Michael On...


The designer lets us in on one of his favorite off-duty must-do’s—a night on Broadway.

To say that no one has changed the face of musical theater like Stephen Sondheim is an understatement. Seeing the new Fiasco Theater production of Into the Woods at the Roundabout Theatre here in New York and last week seeing a new production of Assassins at the Chocolate Factory in London made it more apparent than ever that Sondheim’s work deserves to be reexamined again and again.

In this production of Into the Woods, you feel that you are discovering something for the first time, even if you have seen the play innumerable times, as I have—along with the fabulous Disney film version. It takes the talent of James Lapine and Stephen Sondheim to be able to weave all these classic fairy tales into one story and make it relevant for everyone of any age.
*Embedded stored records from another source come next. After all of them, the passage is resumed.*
(** * Beam analysis (js/beam-analysis.js, js/analysis-plotter.js): a shallow embedding
    and its properties

    The library computes sampled deflection, bending-moment and shear-force
    curves of a uniformly loaded beam, for a simply supported span and for
    two unequal continuous spans, behind a facade that dispatches on a
    condition name.

    JavaScript numbers are IEEE-754 binary64 values.  The program text is
    translated once, over an interface [JSNumber] of the arithmetic it uses,
    and read in two number systems:

    - [Binary64]: Rocq's primitive floats, the arithmetic the program really
      runs with (rounding after every operation, NaN, signed zeros);
    - [Exact]: the rationals [Q], the arithmetic of the formulas on paper.

    Statements proved for every number system hold in both.  *)

From Stdlib Require Import ZArith QArith Qround Qabs Qpower Bool List String Lia Lqa.
From Stdlib Require Import Sorted.
From Stdlib Require Import Floats.
Import ListNotations.

Set Implicit Arguments.

(** ** The arithmetic of the program *)

Declare Scope js_scope.
Delimit Scope js_scope with js.

(** What the source does with numbers: literals, the four operations, unary
    minus, [Math.pow] with the literal exponents 2 and 3, the comparisons
    [<], [<=] and [===], and [parseFloat(v.toFixed(1))]. *)
Class JSNumber (num : Type) : Type := {
  lit : Q -> num;
  add : num -> num -> num;
  sub : num -> num -> num;
  mul : num -> num -> num;
  div : num -> num -> num;
  neg : num -> num;
  pow : num -> positive -> num;
  ltb : num -> num -> bool;
  leb : num -> num -> bool;
  seqb : num -> num -> bool;
  toFixed1 : num -> num
}.

Arguments lit {num _} _%_Q.

Infix "+" := add : js_scope.
Infix "-" := sub : js_scope.
Infix "*" := mul : js_scope.
Infix "/" := div : js_scope.
Notation "- a" := (neg a) : js_scope.
Notation "a ^ n" := (pow a n%positive) : js_scope.
Infix "<?" := ltb (at level 70) : js_scope.
Infix "<=?" := leb (at level 70) : js_scope.
Infix "===" := seqb (at level 70) : js_scope.

(** ** The laws of comparison and sign that the proofs use

    Both number systems satisfy them.  The laws of an ordered field are not
    among them: in binary64 [a < a + b] fails for a tiny positive [b], and
    [NaN] is not [===] to itself. *)

Class JSNumberLaws (num : Type) `{JSNumber num} : Prop := {
  ltb_irrefl : forall a, (a <? a)%js = false;
  ltb_asym : forall a b, (a <? b)%js = true -> (b <? a)%js = false;
  ltb_trans : forall a b c,
      (a <? b)%js = true -> (b <? c)%js = true -> (a <? c)%js = true;
  ltb_seqb : forall a b,
      (a <? b)%js = true -> (a === b)%js = false /\ (b === a)%js = false;
  ltb_number : forall a b,
      (a <? b)%js = true -> (a === a)%js = true /\ (b === b)%js = true;
  add_number : forall a b,
      (lit 0 <? a)%js = true -> (lit 0 <? b)%js = true ->
      (a + b === a + b)%js = true;
  mul_neg_one : forall a, (a * - lit 1)%js = (- a)%js
}.

Arguments JSNumberLaws num {_}.

(** ** Data types *)

Section DataTypes.
Variable num : Type.

(** [properties]: the two entries of the property bag that the analyzers
    read, [EI] and [j2]. *)
Record Properties : Type := { EI : num; j2 : num }.

Record Material : Type := { name : string; properties : Properties }.

Record Beam : Type := {
  primarySpan : num;
  secondarySpan : num;
  material : Material
}.

(** The value [{ x: xValues, y: vValues }] of the equation methods. *)
Record Equation : Type := { x : list num; y : list num }.

(** The value [{ beam, load, equation }] of the facade. *)
Record Result : Type := { beam : Beam; load : num; equation : Equation }.

(** The value [{ M1, R1, R2, R3 }] of [calculateSupports]. *)
Record Supports : Type := { M1 : num; R1 : num; R2 : num; R3 : num }.
End DataTypes.

Arguments Build_Equation {num} _ _.
Arguments Build_Result {num} _ _ _.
The Fiasco Theater ensemble group truly shows what it means to be an ensemble. The majority of the actors play numerous parts with a quick sleight of hand plus musical instruments and slide from character to character with the greatest of ease. The big numbers from the play like “No One is Alone” and “Last Midnight” are classics for the ages. The entire cast performs seamlessly with one another in that rare situation that exemplifies what ensemble acting is all about.

In an unusual turn, two of the major players, Noah Brody and Ben Steinfeld, co-directed this production, proving that you can be a gifted performer and stage director at the same time and do it with great aplomb.

Little fun tricks like using a curtain rod and hats to turn two male actors into Cinderella’s evil stepsisters or stick horses that the princes ride on or, in fact, that a stuffed wolf’s head is used for the big bad wolf character, are clever without being jokey.

The very fabulous set by Derek McLane feels like the coolest attic you could ever imagine, where the players constantly discover new things that can turn into props or instruments. The costumes by Whitney Locher have a Victoriana meets Williamsburg vintage sensibility. In fact, the whole production has a Brooklyn air about it in the best sense of the word.

Go and see this show to understand that fairy tales actually are a part of everyday life and no matter how old you are, everyone needs some escape and perhaps a lesson to learn at the same time. What could be better?